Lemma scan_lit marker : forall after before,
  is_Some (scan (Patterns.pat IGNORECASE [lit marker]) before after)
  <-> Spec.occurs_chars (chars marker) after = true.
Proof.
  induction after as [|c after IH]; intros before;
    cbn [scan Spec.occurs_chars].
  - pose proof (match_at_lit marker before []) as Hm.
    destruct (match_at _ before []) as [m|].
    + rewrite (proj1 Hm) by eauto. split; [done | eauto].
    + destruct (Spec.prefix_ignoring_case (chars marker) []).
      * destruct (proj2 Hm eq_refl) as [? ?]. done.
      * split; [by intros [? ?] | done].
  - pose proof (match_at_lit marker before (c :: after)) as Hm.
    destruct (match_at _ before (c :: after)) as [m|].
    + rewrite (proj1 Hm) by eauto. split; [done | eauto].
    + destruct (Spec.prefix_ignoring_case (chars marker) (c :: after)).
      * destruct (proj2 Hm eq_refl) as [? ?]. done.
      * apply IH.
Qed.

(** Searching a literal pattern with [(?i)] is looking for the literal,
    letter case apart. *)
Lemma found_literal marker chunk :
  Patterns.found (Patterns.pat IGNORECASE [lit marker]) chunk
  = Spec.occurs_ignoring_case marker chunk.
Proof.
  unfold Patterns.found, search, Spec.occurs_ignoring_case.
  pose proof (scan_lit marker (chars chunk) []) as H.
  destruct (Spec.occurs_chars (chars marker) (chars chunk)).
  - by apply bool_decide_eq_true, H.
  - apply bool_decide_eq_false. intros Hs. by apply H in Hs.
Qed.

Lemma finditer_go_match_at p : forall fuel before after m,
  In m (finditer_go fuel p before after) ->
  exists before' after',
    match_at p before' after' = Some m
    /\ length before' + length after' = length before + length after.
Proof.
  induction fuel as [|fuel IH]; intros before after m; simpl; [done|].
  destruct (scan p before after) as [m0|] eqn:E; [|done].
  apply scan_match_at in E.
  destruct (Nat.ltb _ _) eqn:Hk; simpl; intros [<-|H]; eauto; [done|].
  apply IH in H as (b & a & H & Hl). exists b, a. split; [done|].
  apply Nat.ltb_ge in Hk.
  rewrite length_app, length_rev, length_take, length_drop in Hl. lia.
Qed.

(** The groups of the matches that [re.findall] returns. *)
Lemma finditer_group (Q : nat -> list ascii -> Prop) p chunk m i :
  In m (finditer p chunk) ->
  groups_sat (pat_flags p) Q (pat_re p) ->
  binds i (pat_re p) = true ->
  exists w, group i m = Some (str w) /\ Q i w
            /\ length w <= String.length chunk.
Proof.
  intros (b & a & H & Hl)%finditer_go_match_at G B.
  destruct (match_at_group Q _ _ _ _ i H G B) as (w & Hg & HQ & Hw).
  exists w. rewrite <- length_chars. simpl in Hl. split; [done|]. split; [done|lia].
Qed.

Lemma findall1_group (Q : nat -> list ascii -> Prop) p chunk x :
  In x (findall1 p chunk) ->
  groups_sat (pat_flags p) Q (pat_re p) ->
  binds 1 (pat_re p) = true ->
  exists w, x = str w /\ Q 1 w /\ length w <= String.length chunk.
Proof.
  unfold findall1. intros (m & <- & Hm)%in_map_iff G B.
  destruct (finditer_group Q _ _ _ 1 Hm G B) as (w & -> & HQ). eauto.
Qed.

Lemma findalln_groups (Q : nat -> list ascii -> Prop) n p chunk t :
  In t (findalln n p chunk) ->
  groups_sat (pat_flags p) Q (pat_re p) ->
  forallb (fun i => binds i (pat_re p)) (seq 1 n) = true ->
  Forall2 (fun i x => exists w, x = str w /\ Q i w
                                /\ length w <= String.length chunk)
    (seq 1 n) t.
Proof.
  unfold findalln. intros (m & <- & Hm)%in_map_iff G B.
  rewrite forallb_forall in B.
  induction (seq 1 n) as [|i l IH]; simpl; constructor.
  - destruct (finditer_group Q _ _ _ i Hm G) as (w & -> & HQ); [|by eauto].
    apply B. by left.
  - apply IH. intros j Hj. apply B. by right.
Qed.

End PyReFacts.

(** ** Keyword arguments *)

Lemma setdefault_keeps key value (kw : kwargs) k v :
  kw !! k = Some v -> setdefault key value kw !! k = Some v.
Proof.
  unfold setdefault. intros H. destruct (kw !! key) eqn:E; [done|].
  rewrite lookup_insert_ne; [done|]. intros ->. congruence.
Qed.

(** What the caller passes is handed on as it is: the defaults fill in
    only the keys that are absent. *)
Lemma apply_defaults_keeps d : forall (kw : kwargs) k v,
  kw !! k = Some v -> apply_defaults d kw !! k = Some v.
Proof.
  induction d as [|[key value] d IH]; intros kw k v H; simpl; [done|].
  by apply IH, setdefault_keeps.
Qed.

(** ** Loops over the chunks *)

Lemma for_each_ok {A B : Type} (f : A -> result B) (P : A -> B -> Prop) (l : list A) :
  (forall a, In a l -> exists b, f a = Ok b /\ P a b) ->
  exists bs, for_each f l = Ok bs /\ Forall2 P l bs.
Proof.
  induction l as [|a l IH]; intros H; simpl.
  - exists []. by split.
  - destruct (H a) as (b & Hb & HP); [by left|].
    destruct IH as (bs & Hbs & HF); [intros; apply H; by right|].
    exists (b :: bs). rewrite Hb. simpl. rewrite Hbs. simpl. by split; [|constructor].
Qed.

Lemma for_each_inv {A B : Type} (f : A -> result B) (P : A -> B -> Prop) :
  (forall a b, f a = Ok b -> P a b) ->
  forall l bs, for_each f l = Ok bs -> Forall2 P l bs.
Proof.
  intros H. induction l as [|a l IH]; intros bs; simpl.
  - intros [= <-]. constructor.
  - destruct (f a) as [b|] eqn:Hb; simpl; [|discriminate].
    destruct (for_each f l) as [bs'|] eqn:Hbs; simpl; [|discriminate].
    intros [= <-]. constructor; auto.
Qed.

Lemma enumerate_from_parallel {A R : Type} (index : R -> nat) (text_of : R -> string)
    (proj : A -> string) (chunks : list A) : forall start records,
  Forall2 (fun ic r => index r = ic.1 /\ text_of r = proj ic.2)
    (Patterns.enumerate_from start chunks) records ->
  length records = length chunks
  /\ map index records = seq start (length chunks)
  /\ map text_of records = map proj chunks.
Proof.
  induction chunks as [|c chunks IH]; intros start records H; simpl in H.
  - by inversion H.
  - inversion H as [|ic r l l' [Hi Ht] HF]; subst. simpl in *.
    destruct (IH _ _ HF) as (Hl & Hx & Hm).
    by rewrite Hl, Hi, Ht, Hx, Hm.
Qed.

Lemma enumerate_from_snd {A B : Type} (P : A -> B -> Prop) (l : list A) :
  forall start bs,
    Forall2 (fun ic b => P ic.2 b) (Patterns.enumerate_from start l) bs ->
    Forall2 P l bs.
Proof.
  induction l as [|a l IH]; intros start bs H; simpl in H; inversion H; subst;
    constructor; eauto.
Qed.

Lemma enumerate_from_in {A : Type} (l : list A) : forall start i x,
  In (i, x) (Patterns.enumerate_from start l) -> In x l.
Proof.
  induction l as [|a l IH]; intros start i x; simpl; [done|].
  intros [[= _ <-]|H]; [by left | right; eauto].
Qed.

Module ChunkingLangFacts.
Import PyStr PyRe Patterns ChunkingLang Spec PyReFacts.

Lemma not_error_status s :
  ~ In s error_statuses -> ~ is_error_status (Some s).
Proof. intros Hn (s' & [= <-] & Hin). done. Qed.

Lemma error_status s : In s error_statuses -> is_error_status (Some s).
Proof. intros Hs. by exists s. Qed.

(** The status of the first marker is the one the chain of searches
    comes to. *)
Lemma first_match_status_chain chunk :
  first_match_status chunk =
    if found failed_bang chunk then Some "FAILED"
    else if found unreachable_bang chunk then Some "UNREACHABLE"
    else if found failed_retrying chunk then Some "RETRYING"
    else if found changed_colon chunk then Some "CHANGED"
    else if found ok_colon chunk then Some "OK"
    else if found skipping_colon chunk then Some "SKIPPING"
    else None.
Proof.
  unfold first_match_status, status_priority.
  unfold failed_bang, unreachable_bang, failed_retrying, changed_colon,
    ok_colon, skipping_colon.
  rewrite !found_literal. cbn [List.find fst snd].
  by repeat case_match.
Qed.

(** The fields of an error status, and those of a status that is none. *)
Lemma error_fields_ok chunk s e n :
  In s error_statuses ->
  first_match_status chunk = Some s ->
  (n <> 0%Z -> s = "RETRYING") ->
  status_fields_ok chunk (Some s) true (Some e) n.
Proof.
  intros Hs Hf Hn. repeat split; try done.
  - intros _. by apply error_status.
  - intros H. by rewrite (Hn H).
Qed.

::::

** WORK TASK **
From the entries above, extract only the lines running from the one containing "kw !! k = Some v -> apply_defaults" through the one containing "(proj : A ->", inclusive.

** WRITTEN RESPONSE **
  kw !! k = Some v -> apply_defaults d kw !! k = Some v.
Proof.
  induction d as [|[key value] d IH]; intros kw k v H; simpl; [done|].
  by apply IH, setdefault_keeps.
Qed.

(** ** Loops over the chunks *)

Lemma for_each_ok {A B : Type} (f : A -> result B) (P : A -> B -> Prop) (l : list A) :
  (forall a, In a l -> exists b, f a = Ok b /\ P a b) ->
  exists bs, for_each f l = Ok bs /\ Forall2 P l bs.
Proof.
  induction l as [|a l IH]; intros H; simpl.
  - exists []. by split.
  - destruct (H a) as (b & Hb & HP); [by left|].
    destruct IH as (bs & Hbs & HF); [intros; apply H; by right|].
    exists (b :: bs). rewrite Hb. simpl. rewrite Hbs. simpl. by split; [|constructor].
Qed.

Lemma for_each_inv {A B : Type} (f : A -> result B) (P : A -> B -> Prop) :
  (forall a b, f a = Ok b -> P a b) ->
  forall l bs, for_each f l = Ok bs -> Forall2 P l bs.
Proof.
  intros H. induction l as [|a l IH]; intros bs; simpl.
  - intros [= <-]. constructor.
  - destruct (f a) as [b|] eqn:Hb; simpl; [|discriminate].
    destruct (for_each f l) as [bs'|] eqn:Hbs; simpl; [|discriminate].
    intros [= <-]. constructor; auto.
Qed.

Lemma enumerate_from_parallel {A R : Type} (index : R -> nat) (text_of : R -> string)
    (proj : A -> string) (chunks : list A) : forall start records,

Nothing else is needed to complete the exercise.